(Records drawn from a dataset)

Lemma cowalloc_oom s t es R k e :
  world s [] (Space t es :: R) -> es !! k = Some e -> has e.2 PTE_COW = true ->
  cowalloc (root t) (Z.of_nat k * PGSIZE) s = Done (-1) s.
Proof.
  intros [Hw _] Hk HC. rewrite (cowalloc_entry s [] t es R k e) by done. rewrite HC.
  unfold bind at 1. by rewrite kalloc_inv_nil by apply Hw.
Qed.

End Fault.
(* ===== verification/SpaceCheck.v ===== *)
(** A checker for the invariant of the address spaces.

    [world_check s l W] is a boolean test that implies [world s l W]; it makes
    the invariant executable on a concrete memory.  [tiny] is a machine with
    sixteen allocatable pages on which it runs quickly. *)

From S2P Require Import Prelude Mem Riscv Locks Kalloc Vm VmTree VmOps Space Cow.

Section SpaceCheck.
Context `{Layout}.

Fixpoint chain_check (m : mem) (h : Z) (l : list Z) : bool :=
  match l with
  | [] => h =? 0
  | p :: l' => (h =? p) && chain_check m (load64 m p) l'
  end.

(** The allocatable pages, in order. *)
Definition all_pages : list Z :=
  (fun i => PGROUNDUP end_ + PGSIZE * i)
    <$> seqZ 0 ((PHYSTOP - PGROUNDUP end_) / PGSIZE).

Definition kmem_check (s : phys) (l : list Z) : bool :=
  chain_check (pmem s) (freelist s) l && bool_decide (NoDup l) &&
  forallb (fun p => bool_decide (valid_page p)) l &&
  forallb (fun p => Bool.eqb (bool_decide (p ∈ l)) (refs s p =? 0) &&
                    (0 <=? refs s p) && (refs s p <? 2 ^ 31 - 1)) all_pages.

(** The indices of a page-table page. *)
Definition slots : list Z := seqZ 0 512.

Definition tree_check (m : mem) (t : ptree) : bool :=
  forallb (fun p => bool_decide (valid_page p)) (tpages t) &&
  bool_decide (NoDup (tpages t)) &&
  forallb (fun i => entry m (root t) i =? match mids t !! i with Some p => mkpte p PTE_V | None => 0 end)
    slots &&
  forallb (fun ip : Z * Z =>
    forallb (fun j => entry m ip.2 j =? match leaves t !! (ip.1, j) with Some q => mkpte q PTE_V | None => 0 end)
      slots) (map_to_list (mids t)) &&
  forallb (fun x : Z * Z * Z => bool_decide (is_Some (mids t !! x.1.1))) (map_to_list (leaves t)).

Definition entry_check (t : ptree) (e : Z * Z) : bool :=
  bool_decide (valid_page e.1) && bool_decide (e.1 ∉ tpages t) &&
  (0 <=? e.2) && (e.2 <? 1024) && has e.2 PTE_V && negb (e.2 =? PTE_V).

Definition space_check (m : mem) (sp : space) : bool :=
  tree_check m (tree sp) &&
  forallb (fun x : nat * (Z * Z) =>
    lookup_pte m (tree sp) ((0 + Z.of_nat x.1) * PGSIZE) =? mkpte x.2.1 x.2.2)
    (imap pair (ents sp)) &&
  forallb (entry_check (tree sp)) (ents sp) &&
  (Z.of_nat (length (ents sp)) * PGSIZE <=? MAXVA).

Definition world_check (s : phys) (l : list Z) (W : list space) : bool :=
  bool_decide (unlocked s) && kmem_check s l && forallb (space_check (pmem s)) W &&
  bool_decide (NoDup (pages W)) &&
  forallb (fun p => negb (refs s p =? 0)) (pages W) &&
  forallb (fun e : Z * Z => bool_decide (e.1 ∉ pages W) && negb (refs s e.1 =? 0) &&
    (refs s e.1 =? occ e.1 (entries W)) &&
    implb (has e.2 PTE_W) (occ e.1 (entries W) =? 1)) (entries W).

#[global] Arguments slots : simpl never.

(** ** Soundness *)

Lemma in_slots i : 0 <= i < 512 -> i ∈ slots.
Proof. intros. apply elem_of_seqZ. lia. Qed.

Lemma forallb_elem {A} (f : A -> bool) (l : list A) :
  forallb f l = true -> forall x, x ∈ l -> f x = true.
Proof. intros Hf x Hx. rewrite forallb_forall in Hf. by apply Hf, list_elem_of_In. Qed.

Lemma chain_check_sound m h l : chain_check m h l = true -> chain m h l.
Proof.
  revert h. induction l as [|p l IH]; intros h; simpl; [apply Z.eqb_eq|].
  intros [->%Z.eqb_eq Hc]%andb_true_iff. split; [done|auto].
Qed.

Lemma all_pages_complete p : valid_page p -> p ∈ all_pages.
Proof.
  intros [Ha Hb]. pose proof PGROUNDUP_end as [He Hea]. pose proof page_bounds.
  apply list_elem_of_fmap. exists ((p - PGROUNDUP end_) / PGSIZE).
  rewrite elem_of_seqZ. unfold PGSIZE, PHYSTOP, KERNBASE in *. split; zdiv.
Qed.

Lemma kmem_check_sound s l : kmem_check s l = true -> kmem_inv s l.
Proof.
  unfold kmem_check. rewrite !andb_true_iff, bool_decide_eq_true.
  intros [[[Hc Hn] Hv] Hp].
  assert (Hall : forall p, valid_page p -> (p ∈ l <-> refs s p = 0) /\ 0 <= refs s p < 2 ^ 31 - 1).
  { intros p Hp'. pose proof (forallb_elem _ _ Hp p (all_pages_complete p Hp')) as Hx. simpl in Hx.
    rewrite !andb_true_iff, Z.leb_le, Z.ltb_lt in Hx. destruct Hx as [[Hx ?] ?].
    apply Bool.eqb_prop in Hx. split; [|lia].
    destruct (Z.eqb_spec (refs s p) 0); [apply bool_decide_eq_true in Hx|apply bool_decide_eq_false in Hx];
      naive_solver. }
  split; try done.
  - by apply chain_check_sound.
  - intros p Hl. by eapply bool_decide_eq_true, (forallb_elem _ _ Hv p).
  - intros p Hpv. by apply Hall.
  - intros p Hpv. by apply Hall.
Qed.

Lemma tree_check_sound m t : tree_check m t = true -> pt_rep m t.
Proof.
  unfold tree_check. rewrite !andb_true_iff, bool_decide_eq_true. intros [[[[Hv Hn] Hr] Hm] Hl].
  split; try done.
  - intros p Hp. by eapply bool_decide_eq_true, (forallb_elem _ _ Hv p).
  - intros i Hi. by apply Z.eqb_eq, (forallb_elem _ _ Hr i), in_slots.
  - intros i p j Ei Hj. apply elem_of_map_to_list in Ei.
    pose proof (forallb_elem _ _ Hm (i, p) Ei) as Hx. cbn [fst snd] in Hx.
    by apply Z.eqb_eq, (forallb_elem _ _ Hx j), in_slots.
  - intros i j q Eq. apply elem_of_map_to_list in Eq.
    pose proof (forallb_elem _ _ Hl (i, j, q) Eq) as Hx. by apply bool_decide_eq_true in Hx.
Qed.

Lemma entry_check_sound t e : entry_check t e = true -> entry_ok t e.
Proof.
  unfold entry_check, entry_ok.
  rewrite !andb_true_iff, !bool_decide_eq_true, Z.leb_le, Z.ltb_lt, negb_true_iff, Z.eqb_neq. tauto.
Qed.

Lemma space_check_sound m sp : space_check m sp = true -> aspace m sp.
Proof.
  unfold space_check. rewrite !andb_true_iff, Z.leb_le. intros [[[Ht Hm] He] Hs]. split; try done.
  - by apply tree_check_sound.
  - intros i e Hi. assert (Hin : (i, e) ∈ imap pair (ents sp)).
    { apply (list_elem_of_lookup_2 _ i). by rewrite list_lookup_imap, Hi. }
    apply Z.eqb_eq. exact (forallb_elem _ _ Hm (i, e) Hin).
  - apply Forall_forall. intros e Hin. by apply entry_check_sound, (forallb_elem _ _ He).
Qed.

Lemma world_check_sound s l W : world_check s l W = true -> world s l W.
Proof.
  unfold world_check. rewrite !andb_true_iff, !bool_decide_eq_true.
  intros [[[[[Hu Hk] Hs] Hn] Hp] He].
  assert (Hent : forall e, e ∈ entries W -> (e.1 ∉ pages W) /\ refs s e.1 <> 0 /\
    refs s e.1 = occ e.1 (entries W) /\ (has e.2 PTE_W = true -> occ e.1 (entries W) = 1)).
  { intros e Hin. pose proof (forallb_elem _ _ He e Hin) as Hx. simpl in Hx.
    rewrite !andb_true_iff, bool_decide_eq_true, negb_true_iff, Z.eqb_neq, Z.eqb_eq in Hx.
    destruct Hx as [[[? ?] ?] Hw]. split_and!; try done. intros HW. rewrite HW in Hw. by apply Z.eqb_eq. }
  split; split.
  - exact Hu.
  - by apply kmem_check_sound.
  - apply Forall_forall. intros sp Hin. by apply space_check_sound, (forallb_elem _ _ Hs).
  - exact Hn.
  - intros p Hin. pose proof (forallb_elem _ _ Hp p Hin) as Hx. simpl in Hx.
    by apply negb_true_iff, Z.eqb_neq in Hx.
  - intros e Hin. apply (Hent e Hin).
  - intros e Hin. apply (Hent e Hin).
  - intros e Hin. apply (Hent e Hin).
  - intros e Hin. apply (Hent e Hin).
Qed.

End SpaceCheck.

(** ** A small machine *)

Program Definition tiny : Layout := {|
  end_ := 0x87ff0000; etext := 0x80008000; trampoline := 0x80007000
|}.
Next Obligation. unfold KERNBASE. lia. Qed.
Next Obligation. unfold PHYSTOP, KERNBASE. lia. Qed.
Next Obligation. done. Qed.
Next Obligation. done. Qed.
Next Obligation. unfold KERNBASE. lia. Qed.

Definition fresh_ram : phys := Phys (fun _ => 0) 0 ∅ ∅.

Definition result {S A} (p : prog S A) (s : S) : S := match p with Done _ s' => s' | _ => s end.
Definition value {S A} (p : prog S A) (a : A) : A := match p with Done a' _ => a' | _ => a end.

(** The free pages after boot, then a parent with a writable and a read-only
    page and a child without pages, built by the code itself. *)
Section Tiny.
#[local] Existing Instance tiny.

Definition pg (i : Z) : Z := (0x87ff0 + i) * PGSIZE.

Definition boot : phys := result (freerange end_ PHYSTOP fresh_ram) fresh_ram.

Definition two_spaces : M phys Z :=
  parent <- uvmcreate;;
  uvmalloc parent 0 PGSIZE PTE_W;;;
  uvmalloc parent PGSIZE (2 * PGSIZE) PTE_X;;;
  uvmcreate.

Definition before_fork : phys := result (two_spaces boot) boot.

Definition parent_tree : ptree := PT (pg 15) {[0 := pg 13]} {[(0, 0) := pg 12]}.
Definition child_tree : ptree := PT (pg 10) ∅ ∅.
Definition parent_space : space := Space parent_tree [(pg 14, 23); (pg 11, 27)].
Definition child_space : space := Space child_tree [].
Definition free_before : list Z := pg <$> [9; 8; 7; 6; 5; 4; 3; 2; 1; 0].

Lemma before_fork_world : world before_fork free_before [parent_space; child_space].
Proof. apply world_check_sound. vm_compute. reflexivity. Qed.

(** The same after uvmcopy of both pages. *)
Definition after_fork : phys :=
  result (uvmcopy (pg 15) (pg 10) (2 * PGSIZE) before_fork) before_fork.

Definition child_tree' : ptree := PT (pg 10) {[0 := pg 9]} {[(0, 0) := pg 8]}.
Definition shared_ents : list (Z * Z) := cow_entry <$> ents parent_space.
Definition free_after : list Z := pg <$> [7; 6; 5; 4; 3; 2; 1; 0].

Lemma after_fork_world :
  world after_fork free_after [Space child_tree' shared_ents; Space parent_tree shared_ents].
Proof. apply world_check_sound. vm_compute. reflexivity. Qed.

End Tiny.
(* ===== verification/Sched.v ===== *)
(** The two schedulers of kernel/proc.c (round robin, and the priority-based
    one of the assignment) and the clock that feeds them (kernel/trap.c).

    scheduler() loops forever; [rr_round] and [pbs_round] are one iteration of
    its [for (;;)].  [pbs_select] is the scan that chooses a process, keeping
    the lock of the best candidate; [better] is the comparison of the code. *)

From S2P Require Import Prelude Mem Riscv Locks Kalloc Vm Proc.

(** [_rbi]: the quotient is computed in unsigned arithmetic, because my_rtime,
    my_stime and my_wtime are of type uint, and then converted to int. *)
Definition _rbi (i : Z) : M pstate Z :=
  p <- getp i;;
  if rbi p =? 25 then
    setp i (fun p => p {{ rbi := -1 }});;;
    ret 25
  else
    let den := u32 (my_rtime p + my_wtime p + my_stime p + 1) in
    if den =? 0 then undef "division by zero"
    else
      let a := i32 (u32 (50 * (u32 (3 * my_rtime p - my_stime p - my_wtime p) / den))) in
      ret (if a <? 0 then 0 else a).

Definition min (a b : Z) : Z := if a <? b then a else b.

(** [min(p->static_pri + p->curr_rbi, 100)]: an unsigned sum passed as int. *)
Definition dp (p : proc) : Z := min (i32 (u32 (static_pri p + curr_rbi p))) 100.

(** The test by which [p] replaces the candidate [h]. *)
Definition better (p h : proc) : bool :=
  (dp p <? dp h) ||
  ((dp p =? dp h) && (tot_sche p >? tot_sche h)) ||
  ((dp p =? dp h) && (tot_sche p =? tot_sche h) && (ctime p <? ctime h)).

(** One process of the scan; [high] is the candidate so far, -1 for none. *)
Definition pbs_visit (i high : Z) : M pstate Z :=
  r <- _rbi i;;
  setp i (fun p => p {{ curr_rbi := r }});;;
  acquire (proc_lock i);;;
  p <- getp i;;
  if decide (state p = RUNNABLE) then
    if high =? -1 then ret i
    else
      h <- getp high;;
      if better p h then
        release (proc_lock high);;;
        ret i
      else
        release (proc_lock i);;;
        ret high
  else
    release (proc_lock i);;;
    ret high.

Definition pbs_select : M pstate Z :=
  loop (Datatypes.S (Z.to_nat NPROC))
    (fun '(i, high) =>
       if i <? NPROC then
         high' <- pbs_visit i high;;
         continue (i + 1, high')
       else break high) (0, -1).

(** After the scan [p] is [&proc[NPROC]], and so is the [p] of the statement
    [p->tot_sche++] that follows the context switch. *)
Definition pbs_round : M pstate unit :=
  high <- pbs_select;;
  if high =? -1 then ret tt
  else
    h <- getp high;;
    when (bool_decide (state h = RUNNABLE)) (
      setp high (fun p => p {{ state := RUNNING }});;;
      modify (fun s => s {{ cur := high }});;;
      swtch high;;;
      setp NPROC (fun p => p {{ tot_sche ::= fun n => i32 (n + 1) }});;;
      modify (fun s => s {{ cur := -1 }});;;
      release (proc_lock high)).

Definition rr_round : M pstate unit :=
  for_procs (fun i =>
    acquire (proc_lock i);;;
    p <- getp i;;
    when (bool_decide (state p = RUNNABLE)) (
      setp i (fun p => p {{ state := RUNNING }});;;
      modify (fun s => s {{ cur := i }});;;
      swtch i;;;
      modify (fun s => s {{ cur := -1 }}));;;
    release (proc_lock i);;;
    next) (ret tt).

(** ** The clock (trap.c) *)

Definition charge (p : proc) : proc :=
  match state p with
  | RUNNING => p {{ my_rtime ::= fun t => u32 (t + 1) }}
  | SLEEPING => p {{ my_stime ::= fun t => u32 (t + 1) }}
  | RUNNABLE => p {{ my_wtime ::= fun t => u32 (t + 1) }}
  | _ => p
  end.

Definition clockintr : M pstate unit :=
  acquire tickslock;;;
  modify (fun s => s {{ ticks ::= fun t => u32 (t + 1) }});;;
  update_time;;;
  for_procs (fun i =>
    acquire (proc_lock i);;;
    setp i charge;;;
    release (proc_lock i);;;
    next) (ret tt);;;
  wakeup ticks_chan;;;
  release tickslock.

(** set_priority (sysproc.c): reset the index, and give up the CPU when the
    priority rises. *)
Definition set_priority (target new_priority : Z) : M pstate Z :=
  if (new_priority <? 0) || (new_priority >? 100) then ret (-1)
  else
    r <- loop (Datatypes.S (Z.to_nat NPROC))
      (fun '(i, old, do_yield) =>
         if i <? NPROC then
           acquire (proc_lock i);;;
           p <- getp i;;
           if pid p =? target then
             let old' := i32 (static_pri p) in
             setp i (fun p => p {{ rbi := 25; static_pri := new_priority }});;;
             release (proc_lock i);;;
             continue (i + 1, old', do_yield || (old' >? new_priority))
           else
             release (proc_lock i);;;
             continue (i + 1, old, do_yield)
         else break (old, do_yield)) (0, -1, false);;
    let '(old, do_yield) := r in
    when do_yield yield;;;
    ret old.
Lemma scan_children_eq me s :
  full_table s -> procs_unlocked s ->
  scan_children me s
  = match first_proc (zombie_of me) (procs s) with
    | Some (i, _) => Done (inr i) (s {{ plocks := {[proc_lock i]} ∪ plocks s }})
    | None => Done (inl (existsb (child_of me) (procs s))) s
    end.
Proof.
  intros Hfull Hun. unfold scan_children, full_table in *.
  assert (Hgen : forall k i b, 0 <= i <= NPROC -> (Z.to_nat (NPROC - i) < k)%nat ->
    b = existsb (child_of me) (take (Z.to_nat i) (procs s)) ->
    (forall j q, j < i -> geti (procs s) j = Some q -> zombie_of me q = false) ->
    loop k (fun '(i, havekids) =>
       if i <? NPROC then
         c <- getp i;;
         if parent c =? me then
           acquire (proc_lock i);;;
           c <- getp i;;
           if decide (state c = ZOMBIE) then break (inr i)
           else release (proc_lock i);;; continue (i + 1, true)
         else continue (i + 1, havekids)
       else break (inl havekids)) (i, b) s
    = match first_proc (zombie_of me) (procs s) with
      | Some (i, _) => Done (inr i) (s {{ plocks := {[proc_lock i]} ∪ plocks s }})
      | None => Done (inl (existsb (child_of me) (procs s))) s
      end).
  { induction k as [|k IH]; intros i b Hi Hk Hb Hbefore; [lia|]. cbn [loop].
    destruct (Z.ltb_spec i NPROC) as [Hlt|Hge].
    - destruct (geti_is_Some (procs s) i) as [p E]; [lia|].
      unfold bind at 1 2. rewrite (getp_ok i p s E). cbn [bindp].
      assert (Hgo : zombie_of me p = false ->
        forall j q, j < i + 1 -> geti (procs s) j = Some q -> zombie_of me q = false).
      { intros Hz j q Hj Hq. destruct (decide (j = i)) as [-> |]; [congruence|].
        apply (Hbefore j); [lia|done]. }
      assert (Htake : existsb (child_of me) (take (Z.to_nat (i + 1)) (procs s)) = b || child_of me p).
      { replace (Z.to_nat (i + 1)) with (Datatypes.S (Z.to_nat i)) by lia.
        apply geti_nat_inv in E. rewrite (take_S_r _ _ p), existsb_app by done. simpl.
        by rewrite orb_false_r, Hb. }
      unfold zombie_of, child_of in *. destruct (Z.eqb_spec (parent p) me) as [Hp|Hp].
      + unfold bind at 1. rewrite acquire_free by apply Hun. cbn [bindp].
        unfold bind at 1. rewrite (getp_ok i p) by done. cbn [bindp].
        destruct (decide (state p = ZOMBIE)) as [Hz|Hz].
        * assert (first_proc (zombie_of me) (procs s) = Some (i, p)) as Hf.
          { apply first_proc_Some. split; [done|]. split; [|done]. unfold zombie_of.
            by rewrite (proj2 (Z.eqb_eq _ _) Hp), bool_decide_eq_true_2. }
          unfold zombie_of in Hf. rewrite Hf. done.
        * unfold bind at 1. rewrite lock_cycle by apply Hun. cbn. apply IH; [lia|lia| |].
          -- by rewrite Htake, orb_true_r.
          -- apply Hgo. by rewrite bool_decide_eq_false_2.
      + cbn. apply IH; [lia|lia| |].
        * by rewrite Htake, orb_false_r.
        * apply Hgo. done.
    - assert (first_proc (zombie_of me) (procs s) = None) as ->.
      { apply first_proc_None. intros j q Hq. apply (Hbefore j q); [|done].
        apply geti_Some_lt in Hq. lia. }
      rewrite Hb, take_ge by lia. done. }
  apply Hgen; [unfold NPROC; lia|unfold NPROC; lia|done|].
  intros j q Hj Hq. apply geti_Some_lt in Hq. lia.
Qed.
(* ===== verification/ProcProps.v ===== *)
(** What the process layer promises: sleep and wakeup, kill, the search for a
    free slot, the zombie scan, and the clock. *)

From stdpp Require Import functions.
From S2P Require Import Prelude Mem Riscv Locks Kalloc Vm Proc ProcFacts Sched.

Section Props.
Context `{Layout}.

(** The sleeping process's entry in the table. *)
Definition asleep (ch : chan) (p : proc) : proc := p {{ p_chan := Some ch; state := SLEEPING }}.

Lemma sched_yields s p :
  geti (procs s) (cur s) = Some p -> plocks s = {[proc_lock (cur s)]} -> state p <> RUNNING ->
  sched s = Sleep ("swtch"%string, cur s) s (Done tt).
Proof.
  intros E Hl Hs. unfold sched, bind, myproc, gets. cbn [bindp].
  unfold holding, noff. change (held s) with (plocks s). rewrite Hl.
  rewrite bool_decide_eq_true_2 by set_solver. cbn [negb]. cbv beta iota.
  rewrite Hl, size_singleton. change (negb (Z.of_nat 1 =? 1)) with false. cbv iota beta.
  rewrite (getp_ok _ p) by done. cbn [bindp]. by rewrite decide_False.
Qed.

(** sleep(chan, lk), called with only [lk] held, gives up the CPU in a state where the
    process is SLEEPING on [chan], [lk] is free and only the process's own lock is
    held; when it is switched to again it clears the channel and returns holding
    exactly [lk]. *)
Lemma sleep_yields s p ch lk :
  geti (procs s) (cur s) = Some p -> plocks s = {[lk]} -> lk <> proc_lock (cur s) ->
  exists k, sleep ch lk s
  = Sleep ("swtch"%string, cur s)
      (s {{ plocks := {[proc_lock (cur s)]}; procs := seti (cur s) (asleep ch p) (procs s) }}) k /\
    forall s2 p2, cur s2 = cur s -> plocks s2 = {[proc_lock (cur s)]} ->
      geti (procs s2) (cur s) = Some p2 ->
      k s2 = Done tt (s2 {{ procs ::= seti (cur s) (p2 {{ p_chan := None }}); plocks := {[lk]} }}).
Proof.
  intros E Hl Hne. pose proof (geti_Some_lt _ _ _ E) as Hrange.
  set (me := cur s) in *.
  set (s1 := s {{ plocks := {[proc_lock me]}; procs := seti me (asleep ch p) (procs s) }}).
  unfold sleep, sleep_steps, bind. cbn [bindp myproc gets seqs]. fold me. unfold bind.
  rewrite acquire_free by (simpl; rewrite Hl; set_solver). cbn [bindp].
  rewrite release_held by (simpl; rewrite Hl; set_solver). cbn [bindp].
  erewrite setp_ok by exact E. cbn [bindp].
  match goal with |- context [sched ?x] => replace x with s1 end.
  2: { unfold s1. destruct s; simpl in *; subst. f_equal; set_solver. }
  rewrite (sched_yields s1 (asleep ch p)) by (done || by apply geti_seti_eq). cbn [bindp].
  eexists. split; [done|]. intros s2 p2 Hc2 Hl2 E2. cbn [bindp ret]. rewrite (setp_ok me _ p2) by done. cbn [bindp].
  set (q := p2 {{ p_chan := None }}). destruct s2; simpl in Hc2, Hl2, E2; subst.
  rewrite release_held by (change (proc_lock me ∈@{gset lock} {[proc_lock me]}); set_solver).
  cbn [bindp].
  rewrite acquire_free by (simpl; set_solver). simpl. unfold ret. do 2 f_equal. set_solver.
Qed.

▶ _TASK_: Retype, exactly and in full, the lines above from the one containing "lookup_pte m (tree" through the one containing "apply list_elem_of_fmap. exists".

▶ _YOUR SOLUTION_:
    lookup_pte m (tree sp) ((0 + Z.of_nat x.1) * PGSIZE) =? mkpte x.2.1 x.2.2)
    (imap pair (ents sp)) &&
  forallb (entry_check (tree sp)) (ents sp) &&
  (Z.of_nat (length (ents sp)) * PGSIZE <=? MAXVA).

Definition world_check (s : phys) (l : list Z) (W : list space) : bool :=
  bool_decide (unlocked s) && kmem_check s l && forallb (space_check (pmem s)) W &&
  bool_decide (NoDup (pages W)) &&
  forallb (fun p => negb (refs s p =? 0)) (pages W) &&
  forallb (fun e : Z * Z => bool_decide (e.1 ∉ pages W) && negb (refs s e.1 =? 0) &&
    (refs s e.1 =? occ e.1 (entries W)) &&
    implb (has e.2 PTE_W) (occ e.1 (entries W) =? 1)) (entries W).

#[global] Arguments slots : simpl never.

(** ** Soundness *)

Lemma in_slots i : 0 <= i < 512 -> i ∈ slots.
Proof. intros. apply elem_of_seqZ. lia. Qed.

Lemma forallb_elem {A} (f : A -> bool) (l : list A) :
  forallb f l = true -> forall x, x ∈ l -> f x = true.
Proof. intros Hf x Hx. rewrite forallb_forall in Hf. by apply Hf, list_elem_of_In. Qed.

Lemma chain_check_sound m h l : chain_check m h l = true -> chain m h l.
Proof.
  revert h. induction l as [|p l IH]; intros h; simpl; [apply Z.eqb_eq|].
  intros [->%Z.eqb_eq Hc]%andb_true_iff. split; [done|auto].
Qed.

Lemma all_pages_complete p : valid_page p -> p ∈ all_pages.
Proof.
  intros [Ha Hb]. pose proof PGROUNDUP_end as [He Hea]. pose proof page_bounds.
  apply list_elem_of_fmap. exists ((p - PGROUNDUP end_) / PGSIZE).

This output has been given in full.